_The task_
Transcribe exactly the lines that fall between the one holding "else String c" and the one holding "if String.eqb currency", inclusive, from the entries below.

==== Entries shown

(** * WealthPulse: market-rate cache and portfolio reconstruction

    A shallow embedding of the rate/valuation core of the WealthPulse backend
    (backend/app) and the properties its specification states about it.

    Conventions of the embedding.
    - Python [str] is [string]; only ASCII case mapping is modelled.
    - Finite [Decimal] values are exact rationals ([Qc]); the rounding of the
      decimal context (28 significant digits) is outside the model.
    - Python [float] is the kernel's binary64 ([PrimFloat.float]); [math.pow]
      and [float(Decimal)] belong to the runtime and are parameters.
    - A [datetime] is a count of microseconds since 1970-01-01T00:00:00 and a
      [date] a count of days since 1970-01-01.
    - An exception is an explicit [Raise] result.
    - A table is the list of its rows.  A statement is its effect on that
      list: a unit of work that violates a constraint leaves the table as it
      was.  A [date] bound against a DateTime column is compared the way the
      database in use compares it ([dialect]): PostgreSQL casts the date to
      its midnight, SQLite (the default) compares the text [YYYY-MM-DD] with
      the stored text [YYYY-MM-DD HH:MM:SS.ffffff].
    - What a function reads from the provider, the clock or a table that is
      not modelled is a field of an [environment] record.
    - A query over a modelled table returns its rows; the handler that logs
      a failed read is outside the model.
    - Where the [tzinfo] of a [datetime] decides the outcome, the value
      carries it ([datetime_utils.pydatetime]). *)

From Stdlib Require Import ZArith QArith Qcanon Floats Ascii Lia.
From stdpp Require Import base option list strings gmap sorting.

Local Open Scope Z_scope.

(** ** Python values shared by the modules *)

Inductive exn : Type :=
  | TypeError
  | ZeroDivisionError
  | OverflowError
  | AttributeError
  | IntegrityError
  | InvalidOperation
  | ValueError
  | OperationalError.

Inductive result (A : Type) : Type :=
  | Ok (a : A)
  | Raise (e : exn).
Arguments Ok {A} a.
Arguments Raise {A} e.

#[global] Instance result_ret : MRet result := fun A a => Ok a.
#[global] Instance result_bind : MBind result := fun A B k r =>
  match r with
  | Ok a => k a
  | Raise e => Raise e
  end.

(** [Decimal] as Python has it: finite values and the special ones. *)
Inductive decimal : Type :=
  | DecFinite (q : Qc)
  | DecNaN
  | DecInf (negative : bool).

Abbreviation date := Z (only parsing).
Abbreviation datetime := Z (only parsing).

Definition MICROS_PER_DAY : Z := 86400000000.

(** The two databases [DATABASE_URL] selects between (core/config.py). *)
Inductive dialect : Type := postgresql | sqlite.

(** [dt.date()] *)
Definition date_of (dt : datetime) : date := dt / MICROS_PER_DAY.

(** [datetime.combine(d, time.min)] *)
Definition midnight (d : date) : datetime := d * MICROS_PER_DAY.

(** [d == 0], [a <= b] and [a < b] on finite decimals. *)
Definition dec_is_zero (d : Qc) : bool := Qeq_bool d 0.
Definition dec_leb (a b : Qc) : bool := Qle_bool a b.
Definition dec_ltb (a b : Qc) : bool := negb (Qle_bool b a).

(** Python string helpers. *)
Module PyStr.

Definition upper_ascii (c : ascii) : ascii :=
  let n := nat_of_ascii c in
  if (97 <=? n)%nat && (n <=? 122)%nat then ascii_of_nat (n - 32) else c.

Fixpoint upper (s : string) : string :=
  match s with
  | EmptyString => EmptyString
  | String c s' => String (upper_ascii c) (upper s')
  end.

(** [s.endswith(suffix)] *)
Definition endswith (s suffix : string) : bool :=
  let n := String.length s in
  let k := String.length suffix in
  (k <=? n)%nat && String.eqb (String.substring (n - k) k s) suffix.

(** [sub in s] *)
Fixpoint contains (sub s : string) : bool :=
  String.prefix sub s ||
  match s with
  | EmptyString => false
  | String _ s' => contains sub s'
  end.

(** [s.replace(old, "")] for a non-empty [old]: [skip] counts the characters
    of a match that are still to be dropped. *)
Fixpoint remove_from (old : string) (skip : nat) (s : string) : string :=
  match s with
  | EmptyString => EmptyString
  | String c s' =>
      match skip with
      | S k => remove_from old k s'
      | O =>
          if String.prefix old s
          then remove_from old (String.length old - 1) s'
          else String c (remove_from old 0 s')
      end
  end.

Definition remove (old s : string) : string := remove_from old 0 s.

End PyStr.

(** ** services/market/config.py *)
Module MarketDataConfig.

Definition dec (n : Z) (d : positive) : Qc := Q2Qc (n # d).

Definition FALLBACK_RATES : list (string * Qc) :=
  [ ("EUR", dec 109 100); ("GBP", dec 127 100); ("CHF", dec 112 100);
    ("CAD", dec 74 100); ("BTC", dec 94000 1); ("USD", dec 1 1);
    ("NEXO", dec 125 100); ("USDT", dec 1 1); ("CRO", dec 8 100) ]%string.

Definition CRYPTO_SET : list string :=
  [ "BTC"; "ETH"; "SOL"; "ADA"; "DOT"; "DOGE"; "SHIB"; "LINK"; "UNI";
    "MATIC"; "NEXO"; "USDT"; "CRO"; "LTC"; "XRP" ]%string.

Definition in_list (s : string) (l : list string) : bool :=
  existsb (String.eqb s) l.

Definition resolve_ticker (currency : string) : option string :=
  if String.eqb currency "" ||
     in_list (PyStr.upper currency) ["USD"; "UNKNOWN"; "-"; ""]%string
  then None
  else if PyStr.endswith currency "-USD" || PyStr.endswith currency "=X"
  then Some currency
  else if PyStr.contains "." currency
  then Some currency
  else if in_list currency CRYPTO_SET
  then Some (currency ++ "-USD")%string
  else if (String.length currency =? 3)%nat
  then Some (currency ++ "USD=X")%string
  else Some (currency ++ "-USD")%string.

(** [FALLBACK_RATES.get(c, default)] *)
Definition fallback_get (c : string) (default : Qc) : Qc :=
  match find (fun kv => String.eqb (fst kv) c) FALLBACK_RATES with
  | Some kv => snd kv
  | None => default
  end.

End MarketDataConfig.

(** ** math_utils.py *)
Module math_utils.

(** [Decimal.quantize(Decimal("1.00000000"), rounding=ROUND_HALF_UP)]:
    the nearest multiple of 10^-8, ties away from zero.  It signals
    InvalidOperation when the result needs more than the context's 28
    digits. *)
Definition round_half_up (q : Qc) : Z :=
  let n := Qnum q in
  let d := Zpos (Qden q) in
  Z.sgn n * ((2 * Z.abs n + d) / (2 * d)).

Definition quantize8 (q : Qc) : result Qc :=
  let units := round_half_up (q * Q2Qc (100000000 # 1))%Qc in
  if Z.abs units <? 10 ^ 28
  then Ok (Q2Qc (units # 100000000))
  else Raise InvalidOperation.

(** [sanitize_decimal(val)] for the values a Numeric column yields: [None]
    or a [Decimal]. *)
Definition sanitize_decimal (val : option decimal) : Qc :=
  let d_val :=
    match val with
    | None => 0%Qc
    | Some (DecFinite q) => q
    | Some DecNaN => 0%Qc
    | Some (DecInf _) => 0%Qc
    end in
  match quantize8 d_val with
  | Ok r => r
  | Raise _ => d_val
  end.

========

_Worked solution_
          else String c (remove_from old 0 s')
      end
  end.

Definition remove (old s : string) : string := remove_from old 0 s.

End PyStr.

(** ** services/market/config.py *)
Module MarketDataConfig.

Definition dec (n : Z) (d : positive) : Qc := Q2Qc (n # d).

Definition FALLBACK_RATES : list (string * Qc) :=
  [ ("EUR", dec 109 100); ("GBP", dec 127 100); ("CHF", dec 112 100);
    ("CAD", dec 74 100); ("BTC", dec 94000 1); ("USD", dec 1 1);
    ("NEXO", dec 125 100); ("USDT", dec 1 1); ("CRO", dec 8 100) ]%string.

Definition CRYPTO_SET : list string :=
  [ "BTC"; "ETH"; "SOL"; "ADA"; "DOT"; "DOGE"; "SHIB"; "LINK"; "UNI";
    "MATIC"; "NEXO"; "USDT"; "CRO"; "LTC"; "XRP" ]%string.

Definition in_list (s : string) (l : list string) : bool :=
  existsb (String.eqb s) l.

Definition resolve_ticker (currency : string) : option string :=
  if String.eqb currency "" ||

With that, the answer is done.